Korea’s deposit insurance agency said Monday it plans to put most of the seven suspended savings banks up for sale from as early as this month as part of the country’s widening efforts to revamp the ailing financial segment.
In February, the country’s financial regulator Financial Services Commission (FSC) suspended the savings banks, including top player Busan Savings Bank and its four affiliates, for six months due to their insufficient capital to meet depositors’ withdrawal demands.
“Most of the seven savings banks suspended in February are likely to be put up for sale as they were found to have negative capital,” Korea Deposit Insurance Corp. (KDIC) Chairman Lee Seung-woo said. “The KDIC will start to put the banks up for sale from end-April or next month.”
The sale is grounded on local law ordering savings banks with negative capital to go bankrupt or be sold, he said.

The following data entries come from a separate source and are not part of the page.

(** The scheduler, the suspended runs, the contract calls and the presence of
    the wallet are the same in both states. *)
Definition sameScheduler (s s' : State) : Prop :=
  executionInterval s' = executionInterval s
  /\ isRunning s' = isRunning s
  /\ timers s' = timers s
  /\ nextTimerId s' = nextTimerId s
  /\ pendingRuns s' = pendingRuns s
  /\ contractCalls s' = contractCalls s
  /\ ethereum s' = ethereum s.

(** Events that start no run with the bindings of the current render and do
    not touch the scheduler: ticks of armed intervals, the clock, connection
    attempts and account notifications. *)
Definition background (op : Op) : bool :=
  match op with
  | TimerFires _ | ClockShows _ | Connect _ | AccountsChanged _ => true
  | _ => false
  end.

(** The state [start] leaves when called without bindings in a fresh page:
    the first interval is armed, with a callback that saw no binding, and
    nothing runs. *)
Definition idleTimer (s : State) : Prop :=
  executionInterval s = Some 1%positive
  /\ timers s = [ {| timerId := 1%positive; delay := 3000;
                     seenLong := None; seenShort := None |} ]
  /\ isRunning s = false
  /\ pendingRuns s = 0
  /\ contractCalls s = [].

(** The requests to add a chain among those sent to the wallet. *)
Definition isAddChain (r : Request) : bool :=
  match r with
  | Wallet_addEthereumChain _ => true
  | _ => false
  end.

Definition addChainRequests (s : State) : nat :=
  List.length (filter isAddChain (walletRequests s)).
Lemma edge_map_values_witness :
  edge_map flat_image no_border 50 = Returned (replicate 12 0) /\
  length (replicate 12 0) = Z.to_nat (3 * 4) /\
  Forall (fun v => v = 0 \/ v = 255) (replicate 12 0) /\
  forall pos, lookupZ (replicate 12 0) pos = Some 255 ->
    is_edge flat_image no_border 50 pos.
Proof.
  assert (Hrun : edge_map flat_image no_border 50 = Returned (replicate 12 0))
    by (vm_compute; reflexivity).
  split; [exact Hrun|].
  exact (edge_map_values flat_image no_border 50 _ Hrun).
Defined.

(** ** Lines come from edges *)

Section LinesNeedEdges.
Variables Math_cos Math_sin : float -> float.

(** X21.  A line feature needs an edge: when the line detector returns a
    feature with [houghThreshold >= 0], some inner pixel of the frame area
    has a Sobel magnitude above [edgeThreshold]. *)
Theorem lines_need_an_edge (image : Image) (frameDetection : FrameBorder)
    (linesOptions : LinesOptions) (fs : list Feature) :
  _extractLineFeatures Math_cos Math_sin image frameDetection linesOptions = Returned fs ->
  0 <= houghThreshold linesOptions ->
  fs <> [] ->
  exists pos, is_edge image frameDetection (edgeThreshold linesOptions) pos.
Proof.
  intros Hrun Hthr Hfs.
  apply extractLines_steps in Hrun as (edges & rhoSteps & Hedges & _ & ->).
  assert (Harea : 0 <= width image * height image).
  { unfold edge_map in Hedges.
    destruct (Z.ltb_spec (width image * height image) 0); [discriminate|assumption]. }
  apply edge_map_spec in Hedges as [Hlen Hval].
  destruct (Forall_Exists_dec (fun v => 0 = v) (fun v => 0 <> v)
              (fun v => Z.eq_dec 0 v) edges)
    as [Hzero|Hedge].
  - exfalso. apply Hfs.
    assert (Hrep : replicate (Z.to_nat (width image * height image)) 0 = edges)
      by (apply replicate_as_Forall; split; assumption).
    rewrite <- Hrep, (hough_votes_no_edges Math_cos Math_sin) by exact Harea.
    rewrite detected_lines_flat by exact Hthr. reflexivity.
  - apply Exists_exists in Hedge as (v & Hv & Hne).
    apply list_elem_of_lookup in Hv as [i Hi].
    destruct (Hval (Z.of_nat i) v) as [->|[_ He]].
    + unfold lookupZ. destruct (Z.ltb_spec (Z.of_nat i) 0); [lia|].
      rewrite Nat2Z.id. exact Hi.
    + contradiction.
    + exists (Z.of_nat i). exact He.
Qed.
End LinesNeedEdges.

Lemma lines_need_an_edge_witness :
  exists pos, is_edge step_image no_border 50 pos.
Proof.
  assert (Hrun : exists f fs,
            _extractLineFeatures RefMath.cos RefMath.sin step_image no_border
              (mkLinesOptions 50 2 30 10) = Returned (f :: fs))
    by (vm_compute; eexists _, _; reflexivity).
  destruct Hrun as (f & fs & Hrun).
  apply (lines_need_an_edge RefMath.cos RefMath.sin step_image no_border
           (mkLinesOptions 50 2 30 10) (f :: fs) Hrun).
  - simpl. lia.
  - discriminate.
Defined.

(** ** The frame area with an undefined side *)

Lemma ltb_nan_r (x y : float) : Prim2SF y = S754_nan -> (x <? y)%float = false.
Proof.
  intros Hy. rewrite ltb_spec, Hy. destruct (Prim2SF x) as [?|?| |? ? ?]; reflexivity.
Qed.

Lemma eqb_nan_l (x y : float) : Prim2SF x = S754_nan -> (x =? y)%float = false.
Proof. intros Hx. rewrite FloatAxioms.eqb_spec, Hx. reflexivity. Qed.

Lemma mul_nan_r (x y : float) : Prim2SF y = S754_nan -> Prim2SF (x * y) = S754_nan.
Proof.
  intros Hy. rewrite mul_spec, Hy. destruct (Prim2SF x) as [?|?| |? ? ?]; reflexivity.
Qed.

Lemma Math_floor_nan (x : float) : Prim2SF x = S754_nan -> Prim2SF (Math_floor x) = S754_nan.
Proof. intros Hx. unfold Math_floor. rewrite Hx. exact Hx. Qed.

(** X14.  A side of the frame border whose fraction is NaN (a field left
    out of the object) has no band: with [top] NaN a point is in the frame
    area exactly when it is in the left, right or bottom band. *)
Theorem isInFrameArea_top_NaN (x y width height : float) (b : FrameBorder) :
  Prim2SF (top b) = S754_nan ->
  isInFrameArea x y width height b =
  ((x <? leftPixels width b) || (rightPixels width b <? x) ||
   (bottomPixels height b <? y))%float.
Proof.
  intros Htop. unfold isInFrameArea.
  rewrite (eqb_nan_l (top b) 0 Htop). cbn [andb].
  rewrite (ltb_nan_r y (Math_floor (height * top b)))
    by (apply Math_floor_nan, mul_nan_r, Htop).
  rewrite orb_false_r. reflexivity.
Qed.

Lemma isInFrameArea_top_NaN_witness :
  Prim2SF (top (mkFrameBorder nan 0 0.1 0)) = S754_nan /\
  isInFrameArea 50 5 100 100 (mkFrameBorder nan 0 0.1 0) = false /\
  isInFrameArea 50 95 100 100 (mkFrameBorder nan 0 0.1 0) = true.
Proof.
  split; [reflexivity|]. split.
  - rewrite (isInFrameArea_top_NaN 50 5 100 100 (mkFrameBorder nan 0 0.1 0)); reflexivity.
  - rewrite (isInFrameArea_top_NaN 50 95 100 100 (mkFrameBorder nan 0 0.1 0)); reflexivity.
Defined.
(** * Payroll computation engine of the HR admin portal

    A shallow embedding of [backend_python/services/payroll_agent.py]
    (class [PayrollAgent]) and of the load guard of
    [backend_python/services/payroll_service.py], followed by the
    properties that the engine's specification states about them.

    Modelling conventions.
    - Python numbers are exact: a number is a rational, an infinity or the
      float NaN (the value pandas gives to an empty cell); an [int] and a
      [float] of the same value are one number. The rounding error of
      binary arithmetic, overflow of an arithmetic result and signed zeros
      are outside the model; the properties that compare the prorated
      gross with a bound are therefore stated over the value that line 121
      leaves, whatever it is. That an [int] beyond the range of a float
      cannot enter float arithmetic is modelled for the days of the month,
      the one [int] that comes from a cell, and not for policy values.
    - Text is a [string] whose characters are the code points below 256
      (Latin-1); [str.lower], white space and decimal digits are Python's
      on these characters.
    - A column label is text or some other value (a number, a date); the
      labels of a table are distinct, as [read_excel] delivers them; a
      pandas row is the list of its (label text, cell) pairs in column
      order.
    - Exceptions are values: a computation returns [Return v] or
      [Raise e]; a message is kept without the part that quotes the
      offending value. [print] calls are not modelled.
    - The text Python prints for a number ([str], [repr]) is a parameter,
      [str_num], of the definitions that print one.
    - The world outside the process is a parameter: [disk] for the
      workbooks, [open_error] for what opening a path for writing raises,
      [clock] for the month label [datetime.now()] gives at each row. *)

From Stdlib Require Import ZArith QArith Qround String Ascii List Bool Lia Lqa.
From stdpp Require Import base option list gmap strings.

Import ListNotations.
Local Open Scope string_scope.
Local Open Scope list_scope.
Local Open Scope Z_scope.

(** ** Exceptions and outcomes *)

Inductive exn : Type :=
| KeyError (key : string)
| ValueError (msg : string)
| TypeError (msg : string)
| ZeroDivisionError (msg : string)
| IndexError (msg : string)
| OverflowError (msg : string)
| AttributeError
| FileNotFoundError (path : string)
| OSError (msg : string).

Inductive outcome (A : Type) : Type :=
| Return (a : A)
| Raise (e : exn).

Arguments Return {A} a.
Arguments Raise {A} e.

#[global] Instance outcome_ret : MRet outcome := fun A a => Return a.

#[global] Instance outcome_bind : MBind outcome := fun A B k m =>
  match m with
  | Return a => k a
  | Raise e => Raise e
  end.

(** [try: body except Exception as e: handler] *)
Definition try_except {A : Type} (body : outcome A) (handler : exn -> outcome A)
  : outcome A :=
  match body with
  | Return a => Return a
  | Raise e => handler e
  end.

Definition raises {A : Type} (m : outcome A) : Prop := exists e, m = Raise e.

(** ** Numbers *)

(** A finite number, an infinity ([negative] for [-inf]) or NaN. *)
Inductive num : Type :=
| Fin (q : Q)
| Inf (negative : bool)
| NaN.

Definition num_of_Z (z : Z) : num := Fin (inject_Z z).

Lee added the country has secured enough in funds to support the savings bank sector revamping efforts in which the deposit insurance agency will replenish the capital shortages of the suspended banks before finding a new owner for them.

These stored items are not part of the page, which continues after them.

(** [createPackageJson] for a project name that may be undefined: the
    record then has the property [name] with the value undefined, which
    [JSON.stringify] leaves out of the text; it is dropped here. *)
Definition createPackageJson' (projectName : option string)
    (templates : list string) : IO (gmap string JSON) :=
  match projectName with
  | Some projectName => createPackageJson templatesDirectory projectName templates
  | None =>
      packageJson ← createPackageJson templatesDirectory "" templates;
      mret (delete "name" packageJson)
  end.

Definition mergePackageJsonFiles' (options : ScaffoldOptions)
    (projectName : option string) (templates : list string) : IO unit :=
  packageJson ← createPackageJson' projectName templates;
  fse.writeJSONSync (resolve (projectDirectory options) ["package.json"])
    (JObj packageJson).

Definition scaffoldInto' (options : ScaffoldOptions)
    (projectName : option string) (templates : list string) : IO unit :=
  initializeGitRepository templatesDirectory options;;
  copyBaseFiles templatesDirectory options;;
  copyPrismaFiles templatesDirectory options;;
  copyEslintAndPrettierFiles templatesDirectory options;;
  mergePackageJsonFiles' options projectName templates;;
  installDependencies options.

(** [scaffoldProject] for options whose [name] may be undefined. *)
Definition scaffoldProject' (options : ScaffoldOptions)
    (projectName : option string) : IO unit :=
  let templates := templateSet options in
  console_log (usingLine options);;
  found ← fse.existsSync (projectDirectory options);
  if found : bool then
    entries ← fse.readdirSync (projectDirectory options);
    if (0 <? length entries)%nat then
      console_log (notEmptyLine options)
    else scaffoldInto' options projectName templates
  else
    fse.mkdirSync (projectDirectory options);;
    scaffoldInto' options projectName templates.

(** [cwd] is [process.cwd()], [userAgent] is
    [process.env.npm_config_user_agent]. *)
Definition createFerodApp (cwd : path) (userAgent : option string)
    (user : string → reply) (options : CreateAppOptions.t) : IO unit :=
  let answers := getAnswersObject user options in
  let packageManager := getUserPackageManager userAgent in
  let name :=
    match answers !! "name" with
    | Some v => Some v
    | None => VStr <$> CreateAppOptions.name options
    end in
  match name with
  | Some (VStr name) =>
      let projectDirectory := path_resolve cwd name in
      scaffoldProject'
        {| answers := answersOf answers;
           packageManager := packageManager;
           projectDirectory := projectDirectory |}
        (stringOf (answers !! "name"))
  | _ => lift (Throw TypeError)
  end.

End EntryPoint.
(** * Crossword CSP solver (Week 3, generate.py): shallow embedding

    The class [CrosswordCreator] is embedded as a state-and-exception monad
    over the object's only mutable attribute, [self.domains].  Python sets are
    represented by duplicate-free lists in iteration order, Python dicts by
    association lists in insertion order. *)

From Stdlib Require Import List String Ascii Arith Bool Lia PeanoNat Permutation
  Sorted.
Import ListNotations.
Open Scope list_scope.

Set Implicit Arguments.

(** ** Data model *)

Inductive Direction := ACROSS | DOWN.

(** Modelled from the spec: the class Variable of crossword.py, named [Var]
    here (starting row and column, a direction and a length; equality by
    these four fields). *)
Record Var := mkVar {
  v_i : nat;
  v_j : nat;
  v_direction : Direction;
  v_length : nat
}.

Definition Direction_eqb (a b : Direction) : bool :=
  match a, b with
  | ACROSS, ACROSS | DOWN, DOWN => true
  | _, _ => false
  end.

Definition Var_eqb (x y : Var) : bool :=
  (v_i x =? v_i y) && (v_j x =? v_j y)
  && Direction_eqb (v_direction x) (v_direction y)
  && (v_length x =? v_length y).

Definition word := string.
Definition arc := (Var * Var)%type.

(** Modelled from the spec: the class Crossword of crossword.py, the Puzzle
    Model.  [variables] and [words] are sets, [neighbors] returns a set; each
    is given with its iteration order.  [overlaps] is the overlap map. *)
Record Crossword := mkCrossword {
  variables : list Var;
  neighbors : Var -> list Var;
  overlaps : Var -> Var -> option (nat * nat);
  words : list word
}.

(** ** Dictionaries keyed by variables (insertion ordered) *)

Section Dict.
Variable V : Type.

Definition dict := list (Var * V).

Fixpoint lookup (k : Var) (d : dict) : option V :=
  match d with
  | [] => None
  | (k', v) :: d' => if Var_eqb k k' then Some v else lookup k d'
  end.

Definition mem (k : Var) (d : dict) : bool :=
  match lookup k d with Some _ => true | None => false end.

(** [d[k] = v]: replaces in place, or appends a new key. *)
Fixpoint dict_set (k : Var) (v : V) (d : dict) : dict :=
  match d with
  | [] => [(k, v)]
  | (k', v') :: d' =>
      if Var_eqb k k' then (k', v) :: d' else (k', v') :: dict_set k v d'
  end.

Definition keys (d : dict) : list Var := map fst d.
Definition values (d : dict) : list V := map snd d.
End Dict.

Definition Domains := dict (list word).
Definition Assignment := dict word.

(** ** Outcomes, state and the monad *)

Inductive exn := IndexError | KeyError | TypeError.

Inductive result (A : Type) :=
| Ok (a : A)
| Raise (e : exn)
| OutOfFuel.
Arguments Ok {A} a.
Arguments Raise {A} e.
Arguments OutOfFuel {A}.

(** Ghost record of the method calls made by [solve]. *)
Inductive event :=
| Call_enforce_node_consistency
| Call_ac3 (arcs : option (list arc))
| Call_backtrack (assignment : Assignment).
(** * horizon-pkg-fetch: the fetch and verify pipeline of fetch.go

    A shallow embedding of [fetch.go].  The Go functions become Rocq
    functions over an explicit [World] (the files on disk, the directories
    made, the HTTP requests issued so far and the signatures handed to the
    verifier so far).  Everything the file obtains from other packages
    (net/http, crypto/sha256, encoding/json, path, path/filepath, the
    anax policy verifier and the operating system's refusals) is a field of
    a [Host] record, so every statement below is about all hosts.

    A call either returns or panics (a nil pointer dereference); the
    [outcome] type keeps the two apart. *)

From stdpp Require Import gmap strings list fin_maps.
From Stdlib Require Import ZArith Strings.Byte Strings.Ascii.

Local Open Scope string_scope.

(** ** Data read from the manifest (package horizonpkg) *)

(** Modelled from the spec: the types of package horizonpkg are declared
    outside fetch.go; these records hold the fields that fetch.go reads
    ([source.URL], [part.ID], [part.Bytes], [part.Sha256sum],
    [part.Signatures], [part.Sources], [pkg.ID], [pkg.Meta.Provides.Images],
    [pkg.Parts]). *)
Record PartSource := { URL : string }.

(** Modelled from the spec: horizonpkg.DockerImagePart, by the fields read. *)
Record DockerImagePart := {
  PartID : string;
  Bytes : Z;                       (* int64 *)
  Sha256sum : string;
  Signatures : list string;
  Sources : list PartSource
}.

(** Modelled from the spec: horizonpkg.Pkg, by the fields read. *)
Record Pkg := {
  ID : string;
  Images : gmap string string;     (* pkg.Meta.Provides.Images *)
  Parts : gmap string DockerImagePart
}.

(** ** Errors *)

(** The errno of a refused system call. *)
Inductive errno := EEXIST | ENOTEMPTY | ENOENT | EACCES | EIO.

(** Modelled from the spec: the error structs of package fetcherrors are
    declared outside fetch.go; each kind is built in fetch.go from a
    message and an internal error, and that is what the constructors
    carry.  A message is kept as the format string of the source together
    with its operands, unrendered. *)
Inductive error : Type :=
  | LibError (origin detail : string)          (* an error value made by a library call *)
  | PathError (op path : string) (e : errno)   (* *os.PathError *)
  | ErrInvalid                                 (* os.ErrInvalid: use of a nil *os.File *)
  | Errorf (format : string) (operands : list operand)
  | VerificationError (msg : string)
  | PkgMetaError (format : string) (operands : list operand) (InternalError : error)
  | PkgSourceError (format : string) (operands : list operand) (InternalError : error)
  | PkgPrecheckError (format : string) (operands : list operand) (InternalError : error)
  | PkgSourceFetchError (format : string) (operands : list operand) (InternalError : error)
  | PkgSourceFetchAuthError (format : string) (operands : list operand) (InternalError : error)
  | PkgSignatureVerificationError (format : string) (operands : list operand) (InternalError : error)
with operand : Type :=
  | OStr (s : string)
  | OInt (n : Z)
  | OErr (e : option error)        (* an error value, nil when [None] *)
  | OSources (l : list PartSource)
  | OPart (p : DockerImagePart)
  | ORecorder (Errors : gmap string error).   (* &fetchErrs, printed by its String method *)

Definition errno_IsExist (e : errno) : bool :=
  match e with EEXIST | ENOTEMPTY => true | _ => false end.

His comments came as the country is mustering efforts to prop up the savings bank sector reeling from burgeoning defaults on loans extended to builders.
In mid-March, Korea unveiled a package of new rules to limit savings banks’ risky assets and boost responsibilities of major savings bank shareholders as part of the restructuring efforts.
Woori Finance Holdings Co., the second-biggest banking group, took over Samhwa Mutual Savings Bank, which was suspended by the FSC in January, and resumed the bank operations under its wing last month.
Three other banking giants, including top player KB Financial Group Inc., have also pledged their willingness to take over one or more of the troubled savings banks.